[Material supplied]

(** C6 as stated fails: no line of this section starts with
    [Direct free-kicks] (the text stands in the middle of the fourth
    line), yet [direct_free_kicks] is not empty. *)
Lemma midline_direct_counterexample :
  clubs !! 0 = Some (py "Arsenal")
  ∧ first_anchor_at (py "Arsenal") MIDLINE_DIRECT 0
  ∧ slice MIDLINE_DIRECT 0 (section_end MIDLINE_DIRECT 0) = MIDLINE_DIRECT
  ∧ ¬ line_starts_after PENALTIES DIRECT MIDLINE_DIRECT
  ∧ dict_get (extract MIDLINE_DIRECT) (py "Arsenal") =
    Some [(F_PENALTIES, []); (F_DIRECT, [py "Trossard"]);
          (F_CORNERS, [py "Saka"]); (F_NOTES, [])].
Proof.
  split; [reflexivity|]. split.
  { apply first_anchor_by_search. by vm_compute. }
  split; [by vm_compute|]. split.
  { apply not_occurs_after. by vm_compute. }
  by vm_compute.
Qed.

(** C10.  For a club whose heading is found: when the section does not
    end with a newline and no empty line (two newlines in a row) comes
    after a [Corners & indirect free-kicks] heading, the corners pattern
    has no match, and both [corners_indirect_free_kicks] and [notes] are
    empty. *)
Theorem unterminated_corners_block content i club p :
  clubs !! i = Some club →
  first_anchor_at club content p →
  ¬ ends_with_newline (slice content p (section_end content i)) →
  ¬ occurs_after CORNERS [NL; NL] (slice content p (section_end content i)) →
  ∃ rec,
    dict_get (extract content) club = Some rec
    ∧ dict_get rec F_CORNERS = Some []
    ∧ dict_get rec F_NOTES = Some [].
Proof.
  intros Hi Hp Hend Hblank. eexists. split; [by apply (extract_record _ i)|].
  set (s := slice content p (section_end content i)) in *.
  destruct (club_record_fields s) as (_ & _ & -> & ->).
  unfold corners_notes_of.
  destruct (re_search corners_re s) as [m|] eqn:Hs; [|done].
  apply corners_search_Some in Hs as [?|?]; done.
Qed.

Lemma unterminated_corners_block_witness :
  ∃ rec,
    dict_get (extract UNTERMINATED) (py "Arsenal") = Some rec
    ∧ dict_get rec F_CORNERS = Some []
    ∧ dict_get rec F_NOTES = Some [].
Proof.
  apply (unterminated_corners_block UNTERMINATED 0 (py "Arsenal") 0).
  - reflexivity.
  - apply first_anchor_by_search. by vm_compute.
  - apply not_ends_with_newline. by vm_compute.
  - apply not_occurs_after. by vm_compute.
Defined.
...
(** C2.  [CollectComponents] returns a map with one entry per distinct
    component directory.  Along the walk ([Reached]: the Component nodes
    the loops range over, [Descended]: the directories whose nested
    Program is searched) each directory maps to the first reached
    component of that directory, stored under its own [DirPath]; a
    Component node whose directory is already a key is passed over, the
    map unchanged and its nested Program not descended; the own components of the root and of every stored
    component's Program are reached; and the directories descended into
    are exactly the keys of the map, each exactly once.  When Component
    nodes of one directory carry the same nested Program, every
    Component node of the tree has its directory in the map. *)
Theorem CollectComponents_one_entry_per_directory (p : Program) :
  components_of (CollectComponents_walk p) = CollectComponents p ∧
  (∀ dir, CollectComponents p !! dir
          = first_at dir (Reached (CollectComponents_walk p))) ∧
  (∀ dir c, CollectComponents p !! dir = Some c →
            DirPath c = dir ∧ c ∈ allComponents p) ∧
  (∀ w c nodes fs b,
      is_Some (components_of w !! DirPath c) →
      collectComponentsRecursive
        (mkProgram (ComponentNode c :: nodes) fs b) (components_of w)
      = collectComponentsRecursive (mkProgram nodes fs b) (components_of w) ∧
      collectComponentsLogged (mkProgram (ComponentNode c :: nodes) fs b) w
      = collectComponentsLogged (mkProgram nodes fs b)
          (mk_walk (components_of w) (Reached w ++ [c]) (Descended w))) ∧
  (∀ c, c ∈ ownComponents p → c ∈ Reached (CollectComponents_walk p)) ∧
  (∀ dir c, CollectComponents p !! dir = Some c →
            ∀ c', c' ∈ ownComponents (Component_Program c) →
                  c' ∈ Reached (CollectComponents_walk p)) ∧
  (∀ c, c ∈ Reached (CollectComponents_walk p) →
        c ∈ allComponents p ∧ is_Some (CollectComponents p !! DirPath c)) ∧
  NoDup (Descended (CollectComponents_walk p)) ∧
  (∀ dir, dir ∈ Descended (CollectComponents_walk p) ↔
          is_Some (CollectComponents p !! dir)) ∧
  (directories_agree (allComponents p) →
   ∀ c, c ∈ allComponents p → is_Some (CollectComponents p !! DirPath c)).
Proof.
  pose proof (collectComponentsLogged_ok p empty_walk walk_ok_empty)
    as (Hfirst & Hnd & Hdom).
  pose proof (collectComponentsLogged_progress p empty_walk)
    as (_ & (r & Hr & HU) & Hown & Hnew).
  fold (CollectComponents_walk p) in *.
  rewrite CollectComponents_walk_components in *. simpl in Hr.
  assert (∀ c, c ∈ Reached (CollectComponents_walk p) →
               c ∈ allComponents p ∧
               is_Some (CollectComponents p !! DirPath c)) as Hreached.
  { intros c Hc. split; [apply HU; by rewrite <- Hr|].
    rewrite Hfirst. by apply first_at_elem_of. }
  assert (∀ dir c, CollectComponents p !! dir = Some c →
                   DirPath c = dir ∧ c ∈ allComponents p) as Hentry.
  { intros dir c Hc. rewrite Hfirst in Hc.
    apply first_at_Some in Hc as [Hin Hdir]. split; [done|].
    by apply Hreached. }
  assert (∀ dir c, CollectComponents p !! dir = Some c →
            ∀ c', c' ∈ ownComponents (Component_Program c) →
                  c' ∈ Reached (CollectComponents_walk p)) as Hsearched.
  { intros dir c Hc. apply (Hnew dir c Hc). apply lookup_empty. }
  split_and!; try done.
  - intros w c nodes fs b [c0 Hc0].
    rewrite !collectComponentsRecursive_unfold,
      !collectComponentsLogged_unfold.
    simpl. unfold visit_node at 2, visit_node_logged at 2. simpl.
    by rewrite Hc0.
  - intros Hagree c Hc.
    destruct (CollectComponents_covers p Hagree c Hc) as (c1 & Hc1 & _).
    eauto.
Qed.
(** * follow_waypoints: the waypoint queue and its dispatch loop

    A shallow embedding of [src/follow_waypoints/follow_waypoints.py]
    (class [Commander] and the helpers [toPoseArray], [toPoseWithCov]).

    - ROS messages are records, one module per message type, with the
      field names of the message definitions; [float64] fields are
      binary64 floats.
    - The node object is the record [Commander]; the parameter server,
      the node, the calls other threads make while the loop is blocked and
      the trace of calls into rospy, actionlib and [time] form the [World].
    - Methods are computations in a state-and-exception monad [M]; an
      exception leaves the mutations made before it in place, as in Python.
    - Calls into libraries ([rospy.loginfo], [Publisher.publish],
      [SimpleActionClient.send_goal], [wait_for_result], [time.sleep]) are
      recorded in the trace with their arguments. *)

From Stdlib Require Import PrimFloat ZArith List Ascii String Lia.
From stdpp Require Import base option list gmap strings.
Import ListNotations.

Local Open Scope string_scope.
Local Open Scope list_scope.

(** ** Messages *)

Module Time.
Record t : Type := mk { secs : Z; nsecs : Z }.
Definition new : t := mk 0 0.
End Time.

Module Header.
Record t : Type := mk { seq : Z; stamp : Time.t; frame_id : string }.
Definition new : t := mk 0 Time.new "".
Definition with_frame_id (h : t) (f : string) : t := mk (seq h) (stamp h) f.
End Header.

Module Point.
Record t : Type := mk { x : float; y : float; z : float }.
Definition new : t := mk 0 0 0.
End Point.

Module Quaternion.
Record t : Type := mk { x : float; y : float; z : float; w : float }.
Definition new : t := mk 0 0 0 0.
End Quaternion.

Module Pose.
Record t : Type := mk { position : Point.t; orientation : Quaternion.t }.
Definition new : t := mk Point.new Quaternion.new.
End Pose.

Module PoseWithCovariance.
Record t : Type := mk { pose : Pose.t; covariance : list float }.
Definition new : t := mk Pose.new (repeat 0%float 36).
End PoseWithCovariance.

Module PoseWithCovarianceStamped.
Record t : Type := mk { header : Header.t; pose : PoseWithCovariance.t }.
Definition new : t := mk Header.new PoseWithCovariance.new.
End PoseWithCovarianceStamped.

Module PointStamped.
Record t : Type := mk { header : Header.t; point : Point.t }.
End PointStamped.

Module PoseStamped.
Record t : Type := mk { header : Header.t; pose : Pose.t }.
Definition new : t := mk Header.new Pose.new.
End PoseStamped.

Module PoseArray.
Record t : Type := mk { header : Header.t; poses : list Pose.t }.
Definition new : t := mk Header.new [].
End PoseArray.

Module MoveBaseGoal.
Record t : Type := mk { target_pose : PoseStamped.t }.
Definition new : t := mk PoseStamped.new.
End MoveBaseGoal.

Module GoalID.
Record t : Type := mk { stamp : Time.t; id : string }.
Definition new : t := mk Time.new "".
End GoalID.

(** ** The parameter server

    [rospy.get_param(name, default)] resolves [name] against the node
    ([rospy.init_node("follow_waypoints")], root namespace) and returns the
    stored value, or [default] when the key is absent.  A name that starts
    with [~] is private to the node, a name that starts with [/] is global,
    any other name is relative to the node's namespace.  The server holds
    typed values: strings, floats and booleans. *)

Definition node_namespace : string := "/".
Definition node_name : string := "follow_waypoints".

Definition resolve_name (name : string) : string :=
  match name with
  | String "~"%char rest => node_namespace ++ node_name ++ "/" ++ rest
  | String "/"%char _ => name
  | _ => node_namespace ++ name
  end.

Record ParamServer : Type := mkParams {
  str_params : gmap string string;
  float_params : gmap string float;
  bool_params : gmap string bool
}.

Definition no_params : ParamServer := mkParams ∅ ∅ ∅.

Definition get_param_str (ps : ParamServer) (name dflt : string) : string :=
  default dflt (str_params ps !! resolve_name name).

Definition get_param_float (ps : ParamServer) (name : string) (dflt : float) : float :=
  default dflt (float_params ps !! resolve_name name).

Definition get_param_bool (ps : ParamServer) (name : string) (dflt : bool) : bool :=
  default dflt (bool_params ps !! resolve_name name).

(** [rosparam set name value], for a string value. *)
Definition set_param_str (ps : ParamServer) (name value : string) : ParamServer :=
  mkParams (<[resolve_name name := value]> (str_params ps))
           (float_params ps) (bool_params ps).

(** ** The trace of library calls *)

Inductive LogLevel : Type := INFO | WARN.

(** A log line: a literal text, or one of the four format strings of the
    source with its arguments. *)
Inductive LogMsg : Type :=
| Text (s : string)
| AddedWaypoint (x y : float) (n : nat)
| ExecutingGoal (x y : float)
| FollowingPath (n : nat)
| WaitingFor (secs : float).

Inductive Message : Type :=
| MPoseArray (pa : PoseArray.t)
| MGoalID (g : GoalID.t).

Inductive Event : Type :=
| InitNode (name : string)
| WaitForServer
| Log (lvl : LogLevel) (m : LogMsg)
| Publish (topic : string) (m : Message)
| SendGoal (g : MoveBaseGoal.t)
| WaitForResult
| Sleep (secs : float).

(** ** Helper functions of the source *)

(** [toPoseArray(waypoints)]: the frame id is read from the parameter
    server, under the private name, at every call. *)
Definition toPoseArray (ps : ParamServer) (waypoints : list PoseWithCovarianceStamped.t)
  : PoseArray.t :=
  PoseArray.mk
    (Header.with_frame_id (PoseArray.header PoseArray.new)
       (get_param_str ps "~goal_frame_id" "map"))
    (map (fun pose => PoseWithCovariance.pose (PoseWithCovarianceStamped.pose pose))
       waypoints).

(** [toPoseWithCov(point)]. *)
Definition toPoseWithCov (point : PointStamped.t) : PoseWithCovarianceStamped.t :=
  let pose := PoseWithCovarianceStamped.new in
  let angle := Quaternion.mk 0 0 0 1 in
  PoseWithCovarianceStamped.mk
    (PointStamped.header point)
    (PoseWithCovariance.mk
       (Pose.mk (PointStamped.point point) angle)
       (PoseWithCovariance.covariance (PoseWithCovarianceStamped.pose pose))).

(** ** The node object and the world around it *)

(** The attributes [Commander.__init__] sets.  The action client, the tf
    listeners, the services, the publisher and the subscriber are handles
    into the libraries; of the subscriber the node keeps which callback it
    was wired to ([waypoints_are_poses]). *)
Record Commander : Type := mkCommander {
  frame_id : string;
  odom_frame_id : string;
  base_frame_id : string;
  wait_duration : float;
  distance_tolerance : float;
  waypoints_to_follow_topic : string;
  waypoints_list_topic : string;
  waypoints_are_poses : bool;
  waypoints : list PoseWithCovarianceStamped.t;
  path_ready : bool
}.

[Task directions] Identify all lines in the records above with the word "Lemma".

[Exercise solution]
Lemma midline_direct_counterexample :
Lemma unterminated_corners_block_witness :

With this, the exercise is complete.